Auto-Scaling Lambda Architectures for Voice Traffic Spikes

I am a PureConnect admin transitioning to Genesys Cloud and I am currently designing our new inbound voice architecture. We have a very volatile traffic pattern where we can go from ten calls to five hundred calls in a few seconds during a marketing event. We are using AWS Lambda for our data dips and I am worried about the cold start latency and the concurrency limits. How should I architect our Lambda backend to ensure it can handle these sudden spikes without causing timeouts in our Architect flows?

Hey Ais71. Welcome to the cloud! I handle the network engineering for our remote agents and I have seen many people trip over this. You must use ‘Provisioned Concurrency’ for your critical data dip Lambdas. This keeps a set number of execution environments warm and ready to go. Also, make sure your Lambda has enough memory allocated; it is not just about the RAM, AWS also scales the CPU performance based on the memory setting. A 128MB Lambda will be much slower to start than a 1GB one.
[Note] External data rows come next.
(* ===== verification/ConsoleFacts.v ===== *)
(** * What the console promises

    Proofs about Console.v, ConsoleAccounts.v and ConsoleRoutes.v: who can
    write, what each request of the buckets costs whom, that a top-up is
    credited once however often it is retried, that paging visits every row
    once, and what an account action leaves behind. *)

From Stdlib Require Import QArith.
From S2P Require Import Prelude Decimal Money Contracts Numeric GoTime Cursor GoFloat Db Billing Reconcile BillingFacts MoneyInvariant Held Console Fencing ConsoleAccounts ConsoleRoutes.

Open Scope Z_scope.

(** ** Reads *)

Definition read_only {A} (m : DB A) : Prop := ∀ I, preserves I m.

Lemma read_only_tables {A} (m : DB A) w : read_only m → tables (m w).2 = tables w.
Proof. intros H. by apply (H (λ t, t = tables w) w). Qed.

Lemma read_only_ret {A} (a : A) : read_only (mret a).
Proof. intros I. apply preserves_ret. Qed.
Lemma read_only_fail {A} e : read_only (@fail A e).
Proof. intros I. apply preserves_fail. Qed.
Lemma read_only_query {A} (f : db → result db_error A) : read_only (query f).
Proof. intros I. apply preserves_query. Qed.
Lemma read_only_bind {A B} (m : DB A) (f : A → DB B) :
  read_only m → (∀ a, read_only (f a)) → read_only (m ≫= f).
Proof. intros Hm Hf I. apply preserves_bind; [apply Hm|]. intros a. apply Hf. Qed.
Lemma read_only_attempt {A} (m : DB A) : read_only m → read_only (attempt m).
Proof. intros H I. apply preserves_attempt, H. Qed.

Create HintDb gw_reads discriminated.
#[export] Hint Resolve read_only_ret read_only_fail read_only_query read_only_attempt : gw_reads.
#[export] Hint Unfold writeError failed : gw_reads.

(** Follow every branch of a handler down to its reads. *)
Ltac reads :=
  repeat first
    [ progress (auto with gw_reads)
    | progress unfold writeError, failed
    | match goal with |- read_only (_ ≫= _) => apply read_only_bind; [|intros ?] end
    | progress case_match ].

Lemma handleWallet_reads b path : read_only (handleWallet b path).
Proof. unfold handleWallet, Balance, ListWalletTransactions, wallet_currency. reads. Qed.
Lemma handlePrices_reads b provider model : read_only (handlePrices b provider model).
Proof. unfold handlePrices. reads. Qed.
Lemma handleReconcile_reads b start end_ : read_only (handleReconcile b start end_).
Proof. unfold handleReconcile. reads. Qed.
Lemma handleHeld_reads ts b tenant limit cursor : read_only (handleHeld ts b tenant limit cursor).
Proof. unfold handleHeld. reads. Qed.
Lemma handleAccounts_reads b provider status limit cursor : read_only (handleAccounts b provider status limit cursor).
Proof. unfold handleAccounts. reads. Qed.
Lemma handleRequests_reads c limit start end_ : read_only (handleRequests c limit start end_).
Proof. unfold handleRequests. reads. Qed.
Lemma handleHealth_reads c : read_only (handleHealth c).
Proof. unfold handleHealth. reads. Qed.
#[export] Hint Resolve handleWallet_reads handlePrices_reads handleReconcile_reads handleHeld_reads
  handleAccounts_reads handleRequests_reads handleHealth_reads : gw_reads.

Lemma moved_reply_reads tenantID id kind amount r : read_only (moved_reply tenantID id kind amount r).
Proof. unfold moved_reply, confirmReplay, replayMovement. reads. Qed.

Lemma dispatch_reads c who method r : method_of r = "GET"%string → read_only (dispatch c who method r).
Proof. intros H. unfold dispatch. destruct (negb _); [reads|]. destruct r; try discriminate H; reads. Qed.

(** A method other than GET and HEAD only reaches the routes registered for it. *)
Lemma dispatch_writes c who method r w :
  tables (dispatch c who method r w).2 ≠ tables w → method = "POST"%string ∧ method_of r = "POST"%string.
Proof.
  intros H. unfold dispatch in H. destruct (serves method r) eqn:Hs; cbn [negb] in H.
  - destruct (String.eqb_spec (method_of r) "GET") as [E|E].
    { destruct H. pose proof (dispatch_reads c who method r E) as Hr. unfold dispatch in Hr. rewrite Hs in Hr.
      by apply (read_only_tables _ w). }
    unfold serves in Hs. rewrite (proj2 (String.eqb_neq _ _) E) in Hs. rewrite orb_false_r in Hs.
    apply String.eqb_eq in Hs. subst method. destruct r; try done; by destruct H.
  - by destruct H.
Qed.

(** C15 The console writes for holders of the read-write token alone: a request
    that changes the database is a POST to a registered POST route that
    presented the read-write token and found a token in the bucket of writes,
    whatever the configuration, the path and the state. *)
Theorem console_writes_need_the_token c limiter rq w :
  tables ((serve c limiter rq).1 w).2 ≠ tables w →
  access (cs_Auth c) (rq_Authorization rq) = consoleReadWrite ∧ rq_Method rq = "POST"%string ∧
  method_of (rq_route rq) = "POST"%string ∧ (allow limiter consoleReadWrite (cs_Now c)).1 = None.
Proof.
  intros H. unfold serve, authorize, rateLimit in H.
  assert (∀ l, tables ((writeError 401, l : consoleLimiter).1 w).2 = tables w) by done.
  destruct (access _ _) eqn:Ha; [done| |].
  - destruct (String.eqb_spec (rq_Method rq) "GET") as [E|E]; cbn [negb andb] in H.
    + exfalso. destruct (allow _ _ _) as [[wait|] l']; [done|]. cbn [fst] in H.
      apply dispatch_writes in H as [H _]. congruence.
    + by destruct H.
  - rewrite andb_false_r in H. destruct (allow limiter (kind_of (rq_Method rq)) _) as [[wait|] l'] eqn:El; [done|].
    cbn [fst] in H. apply dispatch_writes in H as [Hm Hr]. split_and!; [done..|].
    rewrite Hm in El. unfold kind_of in El. cbn in El. by rewrite El.
Qed.

(** ** Movements an operator asks for *)

(** [t] once the wallet exists. *)
Definition ensured (tenantID : string) (t t1 : db) : Prop :=
  t1 = t ∨ (tenantID ∈ tenants t ∧ tenant_wallets t !! tenantID = None ∧
            t1 = set_wallets <[tenantID := WalletRow "USD" 0]> t).

Lemma EnsureWallet_ensures tenantID w :
  ensured tenantID (tables w) (tables (EnsureWallet tenantID "USD" w).2).
Proof.
  unfold EnsureWallet. destruct (String.eqb tenantID ""); [by left|].
  unfold exec, stmt. pose proof (next_fault_tables w) as Ht.
  destruct (next_fault w) as [[| |] w0]; cbn in Ht; rewrite <-Ht; [|by left|]; cbn [String.eqb];
    (case_bool_decide; [|by left]); cbn [negb];
    (destruct (tenant_wallets (tables w0) !! tenantID) eqn:E; cbn; [by left|right]); done.
Qed.

(** One journal row and the wallet moved by its amount. *)
Definition credited (m : WalletMovement) (t t' : db) : Prop :=
  ∃ wl z, tenant_wallets t !! Movement_TenantID m = Some wl ∧ numeric_in (Movement_Amount m) = Ok z ∧
    (∀ j, j ∈ wallet_transactions t → wt_id j ≠ Movement_ID m) ∧ t' = moved m wl z t.

(** The journal holds this very movement. *)
Definition on_record (m : WalletMovement) (t : db) : Prop :=
  ∃ j, j ∈ wallet_transactions t ∧ wt_id j = Movement_ID m ∧ wt_tenant_id j = Movement_TenantID m ∧
    wt_kind j = Movement_Kind m ∧ sameMoney (numeric_out (wt_amount j)) (Movement_Amount m) = true.

Lemma confirmReplay_wp tenantID id kind amount t :
  wp (confirmReplay tenantID id kind amount) (λ found t', t' = t ∧ (is_Some found →
    ∃ j, j ∈ wallet_transactions t ∧ wt_id j = id ∧ wt_tenant_id j = tenantID ∧ wt_kind j = kind ∧
      sameMoney (numeric_out (wt_amount j)) amount = true)) t.
Proof.
  unfold confirmReplay, replayMovement. wp_step.
  apply wp_mono with (Q := λ found t', t' = t ∧ ∀ m, found = Some m →
    ∃ j, j ∈ wallet_transactions t ∧ wt_id j = id ∧ wt_tenant_id j = tenantID ∧ m = movement_view (scan_transaction j)).
  - intros found t' [-> H]. wp_step. split; [done|]. intros [m Hm]. destruct found as [replay|]; [|done].
    destruct (H replay eq_refl) as (j & Hj & Hi & Ht & ->). cbn in Hm.
    destruct (String.eqb_spec (wt_kind j) kind); [|done].
    destruct (sameMoney _ _) eqn:Hs; [|done]. eauto 10.
  - intros w <-. unfold mbind, DB_bind, attempt.
    match goal with |- context [query ?f w] => pose proof (read_only_query f) as Hr;
      pose proof (read_only_tables _ w Hr) as Ht; pose proof (wp_query f (λ v _, f (tables w) = Ok v) (tables w)) as Hq;
      destruct (query f w) as [r w'] eqn:E end.
    specialize (Hq ltac:(auto) w eq_refl). rewrite E in Hq. cbn in Ht. unfold mret, DB_ret.
    destruct r as [m|e]; cbn; (split; [done|]); intros m' [= ->].
    destruct (list_find _ _) as [[i j]|] eqn:F; [|done]. injection Hq as <-.
    apply list_find_Some in F as (Hi & [? ?] & _). exists j. split_and!; try done.
    by eapply list_elem_of_lookup_2.
Qed.

(** What the reply tells of the movement. *)
Definition reply_tells (m : WalletMovement) (status : Z) (t t' : db) : Prop :=
  if status =? 201 then credited m t t'
  else if status =? 200 then t' = t ∧ on_record m t
  else t' = t ∨ credited m t t'.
I am a reporting analyst and I have seen these spikes show up in our executive dashboards as ‘Flow Errors’ when the Lambda fails. To follow up on Che75, you should also implement an ‘Exponential Backoff’ and a ‘Circuit Breaker’ pattern in your Architect flow. If the first Lambda call fails, the flow should wait a few hundred milliseconds before trying again, or fall back to a default behavior if the service is completely overwhelmed. It is better to have a slightly degraded experience than a total call failure.

Correct! And do not forget about the Genesys Cloud side. You should check the ‘Data Action’ timeout settings in your org. If your Lambda is slow, the Data Action will time out before it gets a response. I also recommend that you use a dedicated AWS account for your contact center integrations so you do not share your Lambda concurrency limits with other corporate applications. It is a simple way to avoid ‘Noisy Neighbor’ problems during your peak traffic events.